For example, if someone vocally supports environmental conservation yet lives an opulent, wasteful lifestyle, a cynic won’t hesitate to highlight the inconsistency. However, this discrepancy doesn’t undermine the principle of environmental conservation. The virtue remains pure; it’s the person’s commitment that’s in doubt. Through revealing such hypocrisy, cynics aren’t attempting to devalue virtue. Instead, they’re reinforcing that espousing virtue and living it are two different matters.

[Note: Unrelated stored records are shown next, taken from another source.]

(** * Product content pipeline: shallow embedding and verified properties

    The Python sources embedded here are
    - [src/templates/template_engine.py]   (templates, price difference),
    - [src/content_blocks/ingredients_block.py] (ingredient comparison),
    - [src/tools/product_tools.py]          (pure tools of the agents),
    - [src/agents/*.py]                     (the seven stages),
    - [src/state/product_state_schema.py], [src/workflow/product_workflow.py]
      (shared state, graph and run).

    Python values are dynamically typed: one type [value] carries every
    JSON-like datum, and an operation that Python would reject raises. *)

From Stdlib Require Import ZArith NArith QArith String Ascii List Bool Lia.
From Stdlib Require Import DecimalString Permutation SpecFloat.
Import ListNotations.
Close Scope Q_scope.
Open Scope string_scope.
Open Scope list_scope.
Open Scope bool_scope.

(* ===================================================================== *)
(** ** Python values, exceptions, results *)
(* ===================================================================== *)

Module Py.

#[local] Set Warnings "-register-all".

(** JSON-like Python data.  A [dict] is an association list read by key
    (first binding wins, keys are meant to be distinct); no code below
    iterates over such a dictionary.  Numbers are exact rationals: the code
    observes only their truth value, equality and order. *)
Inductive value : Type :=
| VNone
| VBool (b : bool)
| VNum (q : Q)
| VStr (s : string)
| VList (l : list value)
| VDict (d : list (string * value)).

Definition dict := list (string * value).

Inductive exn : Type :=
| ValueError (msg : string)
| TypeError
| AttributeError
| IndexError
| JSONDecodeError
| RecursionError
| ValidationError
| BackendError
| InvalidUpdateError (key : string)
| GraphRecursionError.

Inductive result (A : Type) : Type :=
| Ok (a : A)
| Raise (e : exn).
Arguments Ok {A} a.
Arguments Raise {A} e.

Definition rbind {A B} (r : result A) (k : A -> result B) : result B :=
  match r with Ok a => k a | Raise e => Raise e end.

(** [try: r  except Exception: h] *)
Definition rcatch {A} (r : result A) (h : exn -> result A) : result A :=
  match r with Ok a => Ok a | Raise e => h e end.

Definition is_ok {A} (r : result A) : bool :=
  match r with Ok _ => true | Raise _ => false end.

(** *** Dictionaries *)

Fixpoint dict_get (k : string) (d : dict) : option value :=
  match d with
  | [] => None
  | (k', v) :: d' => if String.eqb k k' then Some v else dict_get k d'
  end.

(** [d.get(k, default)] *)
Definition get_default (k : string) (default : value) (d : dict) : value :=
  match dict_get k d with Some v => v | None => default end.

(** [d.get(k)]: [None] when the key is missing *)
Definition get (k : string) (d : dict) : value := get_default k VNone d.

(** [k in d] *)
Definition has_key (k : string) (d : dict) : bool :=
  match dict_get k d with Some _ => true | None => false end.

(** [d[k] = v] *)
Fixpoint dict_set (k : string) (v : value) (d : dict) : dict :=
  match d with
  | [] => [(k, v)]
  | (k', v') :: d' =>
      if String.eqb k k' then (k, v) :: d' else (k', v') :: dict_set k v d'
  end.

(** [d.update(u)] *)
Definition dict_update (d u : dict) : dict :=
  fold_left (fun acc kv => dict_set (fst kv) (snd kv) acc) u d.

Definition keys (d : dict) : list string := map fst d.

(** *** Truth value, equality, hashing *)

Definition is_empty_string (s : string) : bool :=
  match s with EmptyString => true | _ => false end.

Definition is_nil {A} (l : list A) : bool :=
  match l with [] => true | _ => false end.

(** [bool(v)] *)
Definition truthy (v : value) : bool :=
  match v with
  | VNone => false
  | VBool b => b
  | VNum q => negb (Qeq_bool q 0%Q)
  | VStr s => negb (is_empty_string s)
  | VList l => negb (is_nil l)
  | VDict d => negb (is_nil d)
  end.

Definition Q_of_bool (b : bool) : Q := if b then 1%Q else 0%Q.

(** [a == b].  Booleans are numbers; dictionaries compare by content, not
    by the order of their keys. *)
Fixpoint py_eqb (a b : value) {struct a} : bool :=
  match a, b with
  | VNone, VNone => true
  | VBool x, VBool y => Bool.eqb x y
  | VBool x, VNum q => Qeq_bool (Q_of_bool x) q
  | VNum q, VBool y => Qeq_bool q (Q_of_bool y)
  | VNum p, VNum q => Qeq_bool p q
  | VStr s, VStr t => String.eqb s t
  | VList l, VList m =>
      (fix all2 (l : list value) (m : list value) {struct l} : bool :=
         match l, m with
         | [], [] => true
         | x :: l', y :: m' => py_eqb x y && all2 l' m'
         | _, _ => false
         end) l m
  | VDict d, VDict e =>
      Nat.eqb (length d) (length e) &&
      (fix sub (d : list (string * value)) {struct d} : bool :=
         match d with
         | [] => true
         | (k, v) :: d' =>
             match dict_get k e with
             | Some w => py_eqb v w && sub d'
             | None => false
             end
         end) d
  | _, _ => false
  end.

(** [x in l] for a list [l] *)
Definition py_mem (x : value) (l : list value) : bool :=
  existsb (py_eqb x) l.

(** lists and dictionaries cannot be members of a set *)
Definition hashable (v : value) : bool :=
  match v with VList _ | VDict _ => false | _ => true end.

(** A Python set is kept as the list of its members, each once, in order
    of first occurrence.  That is not the order in which Python iterates
    the set: see [list_of_set] below. *)
Fixpoint dedup (l : list value) : list value :=
  match l with
  | [] => []
  | x :: l' => x :: filter (fun y => negb (py_eqb y x)) (dedup l')
  end.

(** [set(l)] *)
Definition py_set (l : list value) : result (list value) :=
  if forallb hashable l then Ok (dedup l) else Raise TypeError.

(** [s & t] and [s - t] *)
Definition set_inter (s t : list value) : list value :=
  filter (fun x => py_mem x t) s.
Definition set_diff (s t : list value) : list value :=
  filter (fun x => negb (py_mem x t)) s.

(** [l[:n]] *)
Definition slice_to (n : Z) {A} (l : list A) : list A :=
  if (0 <=? n)%Z then firstn (Z.to_nat n) l
  else firstn (length l - Z.to_nat (- n)) l.

(** *** Strings (as UTF-8 bytes) *)

Definition is_digit (c : ascii) : bool :=
  let n := nat_of_ascii c in (48 <=? n)%nat && (n <=? 57)%nat.

Definition digit_value (c : ascii) : N := N.of_nat (nat_of_ascii c - 48).

Definition is_upper (c : ascii) : bool :=
  let n := nat_of_ascii c in (65 <=? n)%nat && (n <=? 90)%nat.

Definition lower_ascii (c : ascii) : ascii :=
  if is_upper c then ascii_of_nat (nat_of_ascii c + 32) else c.

(** lower-casing of the ASCII letters, bytes of other characters being
    kept: [str.lower] on ASCII text *)
Fixpoint lower (s : string) : string :=
  match s with
  | EmptyString => EmptyString
  | String c s' => String (lower_ascii c) (lower s')
  end.

Definition is_space (c : ascii) : bool :=
  let n := nat_of_ascii c in
  ((9 <=? n)%nat && (n <=? 13)%nat) || ((28 <=? n)%nat && (n <=? 32)%nat).

Fixpoint lstrip (s : string) : string :=
  match s with
  | String c s' => if is_space c then lstrip s' else s
  | EmptyString => EmptyString
  end.

Fixpoint rstrip (s : string) : string :=
  match s with
  | String c s' =>
      let r := rstrip s' in
      if is_space c && is_empty_string r then EmptyString else String c r
  | EmptyString => EmptyString
  end.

Drawing on this, the term ‘virtue signaling’ should be set aside. Instead, let’s appreciate genuine virtue when it’s demonstrated, and call out hypocrisy where it exists. This form of cynicism doesn’t undermine virtue; instead, it paves the way for a culture where hypocrisy is unveiled, and authenticity is cherished. By doing this, we can promote a culture of sincerity, integrity, and true commitment to our values, in the spirit of the ‘light trolls’ and our virtuous cynics.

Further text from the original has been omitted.